■ **Saved entries**
=-=-=
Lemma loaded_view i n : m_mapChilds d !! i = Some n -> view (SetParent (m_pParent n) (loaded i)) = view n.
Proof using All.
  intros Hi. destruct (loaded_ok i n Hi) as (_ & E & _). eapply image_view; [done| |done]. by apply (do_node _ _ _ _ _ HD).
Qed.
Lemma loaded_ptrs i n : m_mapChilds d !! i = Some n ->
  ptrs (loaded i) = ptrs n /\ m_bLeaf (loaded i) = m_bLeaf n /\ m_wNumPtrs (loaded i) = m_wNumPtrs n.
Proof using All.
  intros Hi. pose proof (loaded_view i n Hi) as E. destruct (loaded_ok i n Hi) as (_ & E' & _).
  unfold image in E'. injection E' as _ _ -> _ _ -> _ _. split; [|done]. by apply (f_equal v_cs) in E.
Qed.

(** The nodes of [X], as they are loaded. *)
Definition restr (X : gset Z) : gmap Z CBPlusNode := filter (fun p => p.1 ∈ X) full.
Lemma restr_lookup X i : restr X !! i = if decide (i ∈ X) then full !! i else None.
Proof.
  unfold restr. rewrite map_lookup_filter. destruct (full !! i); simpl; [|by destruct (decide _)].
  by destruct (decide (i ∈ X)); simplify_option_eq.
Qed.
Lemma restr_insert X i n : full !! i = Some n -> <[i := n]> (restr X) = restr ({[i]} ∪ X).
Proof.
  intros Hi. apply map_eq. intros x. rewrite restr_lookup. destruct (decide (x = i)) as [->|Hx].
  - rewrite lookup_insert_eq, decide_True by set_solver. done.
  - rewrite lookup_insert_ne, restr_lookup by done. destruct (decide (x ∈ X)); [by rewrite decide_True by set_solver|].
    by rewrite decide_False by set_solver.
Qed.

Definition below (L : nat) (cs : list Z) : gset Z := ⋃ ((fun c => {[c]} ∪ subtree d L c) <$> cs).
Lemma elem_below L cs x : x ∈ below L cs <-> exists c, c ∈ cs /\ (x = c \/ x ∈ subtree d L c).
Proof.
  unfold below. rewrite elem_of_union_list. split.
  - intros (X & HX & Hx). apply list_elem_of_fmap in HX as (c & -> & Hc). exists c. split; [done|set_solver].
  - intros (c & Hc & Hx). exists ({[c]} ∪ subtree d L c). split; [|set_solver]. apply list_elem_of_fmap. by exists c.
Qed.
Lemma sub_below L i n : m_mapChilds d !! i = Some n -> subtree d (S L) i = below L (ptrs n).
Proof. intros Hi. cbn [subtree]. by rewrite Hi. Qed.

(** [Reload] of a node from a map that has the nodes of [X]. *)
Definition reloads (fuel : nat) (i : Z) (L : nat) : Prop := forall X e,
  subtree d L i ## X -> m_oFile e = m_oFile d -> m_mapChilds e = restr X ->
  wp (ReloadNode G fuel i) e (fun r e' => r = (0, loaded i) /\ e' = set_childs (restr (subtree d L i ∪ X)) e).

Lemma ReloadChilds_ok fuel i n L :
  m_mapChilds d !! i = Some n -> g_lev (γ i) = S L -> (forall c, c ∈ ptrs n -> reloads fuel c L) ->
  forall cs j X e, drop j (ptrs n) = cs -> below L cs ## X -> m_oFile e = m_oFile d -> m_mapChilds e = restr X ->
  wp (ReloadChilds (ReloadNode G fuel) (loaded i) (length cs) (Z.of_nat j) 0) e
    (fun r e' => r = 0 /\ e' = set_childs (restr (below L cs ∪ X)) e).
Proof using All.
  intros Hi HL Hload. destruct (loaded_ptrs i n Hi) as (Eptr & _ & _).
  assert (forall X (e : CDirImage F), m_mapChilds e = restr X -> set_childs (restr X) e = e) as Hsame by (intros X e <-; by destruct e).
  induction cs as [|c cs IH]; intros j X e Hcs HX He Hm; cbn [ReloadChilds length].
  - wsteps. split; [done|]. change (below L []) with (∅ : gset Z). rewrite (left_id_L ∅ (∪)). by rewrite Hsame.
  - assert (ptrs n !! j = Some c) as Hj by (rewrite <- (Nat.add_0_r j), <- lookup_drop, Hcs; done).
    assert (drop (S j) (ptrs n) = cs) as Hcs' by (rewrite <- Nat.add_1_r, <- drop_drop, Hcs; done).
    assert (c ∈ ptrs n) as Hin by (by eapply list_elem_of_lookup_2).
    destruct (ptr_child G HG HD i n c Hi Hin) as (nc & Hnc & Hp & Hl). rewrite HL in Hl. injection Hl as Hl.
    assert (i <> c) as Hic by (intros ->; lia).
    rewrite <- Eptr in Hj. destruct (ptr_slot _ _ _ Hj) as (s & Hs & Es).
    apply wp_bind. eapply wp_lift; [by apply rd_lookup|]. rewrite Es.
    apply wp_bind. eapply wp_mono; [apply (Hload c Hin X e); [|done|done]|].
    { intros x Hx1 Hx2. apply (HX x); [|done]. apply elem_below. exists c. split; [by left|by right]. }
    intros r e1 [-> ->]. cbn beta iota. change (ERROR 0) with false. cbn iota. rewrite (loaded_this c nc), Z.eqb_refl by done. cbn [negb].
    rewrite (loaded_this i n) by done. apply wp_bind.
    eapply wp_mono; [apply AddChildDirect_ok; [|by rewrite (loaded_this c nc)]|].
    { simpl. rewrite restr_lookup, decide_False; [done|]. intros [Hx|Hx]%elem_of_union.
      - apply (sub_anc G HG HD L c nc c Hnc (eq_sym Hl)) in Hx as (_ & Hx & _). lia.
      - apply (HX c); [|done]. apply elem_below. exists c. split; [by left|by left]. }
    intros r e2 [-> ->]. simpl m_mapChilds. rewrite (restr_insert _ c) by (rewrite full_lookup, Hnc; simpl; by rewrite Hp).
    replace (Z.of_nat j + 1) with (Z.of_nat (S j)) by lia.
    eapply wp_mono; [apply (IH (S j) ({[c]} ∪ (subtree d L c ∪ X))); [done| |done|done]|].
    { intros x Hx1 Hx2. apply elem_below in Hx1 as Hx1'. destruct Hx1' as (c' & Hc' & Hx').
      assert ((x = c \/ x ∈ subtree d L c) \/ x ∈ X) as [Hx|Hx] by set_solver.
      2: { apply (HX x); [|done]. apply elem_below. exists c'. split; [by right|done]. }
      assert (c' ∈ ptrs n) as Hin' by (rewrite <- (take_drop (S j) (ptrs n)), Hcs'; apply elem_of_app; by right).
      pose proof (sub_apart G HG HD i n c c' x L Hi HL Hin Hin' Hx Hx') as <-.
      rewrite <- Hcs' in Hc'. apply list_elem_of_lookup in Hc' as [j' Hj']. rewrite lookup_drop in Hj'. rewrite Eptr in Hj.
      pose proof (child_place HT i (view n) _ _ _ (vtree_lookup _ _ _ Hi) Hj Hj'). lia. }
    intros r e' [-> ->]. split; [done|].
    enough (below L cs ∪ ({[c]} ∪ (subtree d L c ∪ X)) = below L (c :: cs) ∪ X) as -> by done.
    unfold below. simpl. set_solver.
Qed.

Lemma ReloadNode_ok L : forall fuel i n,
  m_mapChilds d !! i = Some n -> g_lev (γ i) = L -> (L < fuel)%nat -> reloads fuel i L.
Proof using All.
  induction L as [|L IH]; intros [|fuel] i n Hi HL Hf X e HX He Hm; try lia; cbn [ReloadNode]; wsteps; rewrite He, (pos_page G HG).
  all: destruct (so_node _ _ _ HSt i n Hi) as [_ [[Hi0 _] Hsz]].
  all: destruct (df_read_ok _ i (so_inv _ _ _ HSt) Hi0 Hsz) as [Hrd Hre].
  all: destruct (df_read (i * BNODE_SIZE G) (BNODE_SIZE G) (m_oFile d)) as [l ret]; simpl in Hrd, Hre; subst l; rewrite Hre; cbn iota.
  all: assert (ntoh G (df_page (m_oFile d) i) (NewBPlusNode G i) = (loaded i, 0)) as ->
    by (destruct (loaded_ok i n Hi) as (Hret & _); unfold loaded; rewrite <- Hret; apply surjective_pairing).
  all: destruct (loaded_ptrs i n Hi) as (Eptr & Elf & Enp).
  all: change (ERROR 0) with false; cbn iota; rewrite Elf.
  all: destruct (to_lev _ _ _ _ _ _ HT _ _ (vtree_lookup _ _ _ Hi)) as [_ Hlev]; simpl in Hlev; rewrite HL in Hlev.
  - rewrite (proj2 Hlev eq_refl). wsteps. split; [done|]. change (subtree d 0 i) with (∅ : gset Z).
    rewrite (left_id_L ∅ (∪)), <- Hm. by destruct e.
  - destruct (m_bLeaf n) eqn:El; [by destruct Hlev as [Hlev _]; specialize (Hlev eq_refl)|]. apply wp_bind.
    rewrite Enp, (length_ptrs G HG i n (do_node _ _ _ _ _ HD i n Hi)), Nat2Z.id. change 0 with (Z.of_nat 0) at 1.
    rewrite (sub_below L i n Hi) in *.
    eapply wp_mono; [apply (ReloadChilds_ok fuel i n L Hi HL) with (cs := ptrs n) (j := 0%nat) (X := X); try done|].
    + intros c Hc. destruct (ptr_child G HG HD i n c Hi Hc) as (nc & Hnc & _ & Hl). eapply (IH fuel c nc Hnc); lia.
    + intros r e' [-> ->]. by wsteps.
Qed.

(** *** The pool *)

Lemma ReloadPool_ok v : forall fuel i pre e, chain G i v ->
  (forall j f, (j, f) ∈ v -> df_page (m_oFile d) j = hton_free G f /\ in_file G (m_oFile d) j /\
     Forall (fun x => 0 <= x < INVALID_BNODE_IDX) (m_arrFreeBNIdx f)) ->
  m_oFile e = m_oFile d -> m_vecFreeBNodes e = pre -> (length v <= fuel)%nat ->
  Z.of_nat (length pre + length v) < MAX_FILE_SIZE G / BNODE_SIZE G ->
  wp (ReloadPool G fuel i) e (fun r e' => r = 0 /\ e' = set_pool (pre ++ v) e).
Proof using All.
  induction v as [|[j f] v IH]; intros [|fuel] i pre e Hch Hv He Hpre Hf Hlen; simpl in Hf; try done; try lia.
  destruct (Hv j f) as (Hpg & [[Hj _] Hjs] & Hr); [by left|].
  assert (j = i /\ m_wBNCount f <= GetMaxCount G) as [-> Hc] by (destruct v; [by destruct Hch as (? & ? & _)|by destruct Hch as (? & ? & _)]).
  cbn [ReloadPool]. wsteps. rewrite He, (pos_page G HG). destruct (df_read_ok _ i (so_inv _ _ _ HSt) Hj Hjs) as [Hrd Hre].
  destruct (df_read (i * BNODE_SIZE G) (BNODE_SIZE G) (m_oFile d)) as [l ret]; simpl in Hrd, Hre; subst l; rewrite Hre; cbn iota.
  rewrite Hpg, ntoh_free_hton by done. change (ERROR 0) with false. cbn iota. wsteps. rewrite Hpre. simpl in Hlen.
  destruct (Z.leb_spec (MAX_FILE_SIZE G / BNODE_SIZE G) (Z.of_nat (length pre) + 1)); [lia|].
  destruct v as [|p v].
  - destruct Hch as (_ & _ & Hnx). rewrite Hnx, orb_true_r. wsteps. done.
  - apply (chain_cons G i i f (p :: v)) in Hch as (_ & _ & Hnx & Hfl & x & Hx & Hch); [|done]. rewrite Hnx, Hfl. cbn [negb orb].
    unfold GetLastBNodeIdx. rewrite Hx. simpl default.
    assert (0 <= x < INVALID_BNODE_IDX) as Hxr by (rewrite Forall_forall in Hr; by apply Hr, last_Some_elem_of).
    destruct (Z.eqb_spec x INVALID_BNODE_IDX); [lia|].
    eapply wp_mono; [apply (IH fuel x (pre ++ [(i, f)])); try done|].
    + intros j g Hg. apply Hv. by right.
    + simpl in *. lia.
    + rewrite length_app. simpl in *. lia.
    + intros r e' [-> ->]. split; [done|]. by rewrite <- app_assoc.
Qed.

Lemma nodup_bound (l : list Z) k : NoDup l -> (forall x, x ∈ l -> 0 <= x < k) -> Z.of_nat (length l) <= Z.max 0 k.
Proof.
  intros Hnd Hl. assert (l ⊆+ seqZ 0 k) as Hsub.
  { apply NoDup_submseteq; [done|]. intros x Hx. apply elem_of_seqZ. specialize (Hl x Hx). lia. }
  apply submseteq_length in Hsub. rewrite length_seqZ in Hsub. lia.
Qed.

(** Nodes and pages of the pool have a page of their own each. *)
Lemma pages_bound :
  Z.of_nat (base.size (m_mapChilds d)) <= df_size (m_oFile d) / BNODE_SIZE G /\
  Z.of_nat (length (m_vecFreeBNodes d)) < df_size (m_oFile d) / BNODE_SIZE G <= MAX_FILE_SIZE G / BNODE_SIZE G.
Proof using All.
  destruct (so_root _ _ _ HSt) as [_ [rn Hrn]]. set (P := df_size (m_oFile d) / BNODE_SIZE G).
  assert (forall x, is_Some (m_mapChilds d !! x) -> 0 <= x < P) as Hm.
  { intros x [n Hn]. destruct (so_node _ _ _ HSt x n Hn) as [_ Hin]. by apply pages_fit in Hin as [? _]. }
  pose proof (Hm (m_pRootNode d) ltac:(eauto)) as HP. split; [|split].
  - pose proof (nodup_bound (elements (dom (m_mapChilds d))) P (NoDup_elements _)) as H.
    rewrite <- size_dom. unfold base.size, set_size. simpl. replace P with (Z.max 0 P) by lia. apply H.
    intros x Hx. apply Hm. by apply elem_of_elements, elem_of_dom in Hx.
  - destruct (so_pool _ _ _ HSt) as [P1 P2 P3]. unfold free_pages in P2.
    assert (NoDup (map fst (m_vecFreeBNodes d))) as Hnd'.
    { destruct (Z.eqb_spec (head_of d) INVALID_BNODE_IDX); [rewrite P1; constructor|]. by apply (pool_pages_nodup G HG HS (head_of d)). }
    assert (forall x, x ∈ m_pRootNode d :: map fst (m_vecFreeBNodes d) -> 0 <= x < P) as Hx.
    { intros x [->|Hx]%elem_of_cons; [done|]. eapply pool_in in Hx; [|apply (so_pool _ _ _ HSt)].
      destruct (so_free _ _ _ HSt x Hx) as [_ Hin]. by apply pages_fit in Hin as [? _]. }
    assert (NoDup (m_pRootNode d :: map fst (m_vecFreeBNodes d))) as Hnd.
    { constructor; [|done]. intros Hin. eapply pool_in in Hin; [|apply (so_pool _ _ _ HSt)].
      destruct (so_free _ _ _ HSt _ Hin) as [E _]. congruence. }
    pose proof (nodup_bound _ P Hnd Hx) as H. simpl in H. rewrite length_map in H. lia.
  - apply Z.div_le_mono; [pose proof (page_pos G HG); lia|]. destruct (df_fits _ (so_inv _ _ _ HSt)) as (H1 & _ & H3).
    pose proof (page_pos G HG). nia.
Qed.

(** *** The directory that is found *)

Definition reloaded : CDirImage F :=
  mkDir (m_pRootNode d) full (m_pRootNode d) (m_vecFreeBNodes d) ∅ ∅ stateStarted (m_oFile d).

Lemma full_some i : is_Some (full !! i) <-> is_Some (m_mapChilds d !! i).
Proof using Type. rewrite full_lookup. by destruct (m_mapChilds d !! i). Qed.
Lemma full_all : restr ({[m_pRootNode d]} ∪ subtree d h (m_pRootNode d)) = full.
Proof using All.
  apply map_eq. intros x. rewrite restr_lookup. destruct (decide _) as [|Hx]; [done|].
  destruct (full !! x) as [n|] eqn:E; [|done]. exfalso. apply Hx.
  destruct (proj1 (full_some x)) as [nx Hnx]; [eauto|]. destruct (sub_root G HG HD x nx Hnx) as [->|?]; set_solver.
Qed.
=-=-=
■ **Work instructions**
Starting at the first line of the records, print each line exactly, stopping after the line that contains "(** The nodes of [X], as they are loaded. *)".

■ **Task solution**
Lemma loaded_view i n : m_mapChilds d !! i = Some n -> view (SetParent (m_pParent n) (loaded i)) = view n.
Proof using All.
  intros Hi. destruct (loaded_ok i n Hi) as (_ & E & _). eapply image_view; [done| |done]. by apply (do_node _ _ _ _ _ HD).
Qed.
Lemma loaded_ptrs i n : m_mapChilds d !! i = Some n ->
  ptrs (loaded i) = ptrs n /\ m_bLeaf (loaded i) = m_bLeaf n /\ m_wNumPtrs (loaded i) = m_wNumPtrs n.
Proof using All.
  intros Hi. pose proof (loaded_view i n Hi) as E. destruct (loaded_ok i n Hi) as (_ & E' & _).
  unfold image in E'. injection E' as _ _ -> _ _ -> _ _. split; [|done]. by apply (f_equal v_cs) in E.
Qed.

(** The nodes of [X], as they are loaded. *)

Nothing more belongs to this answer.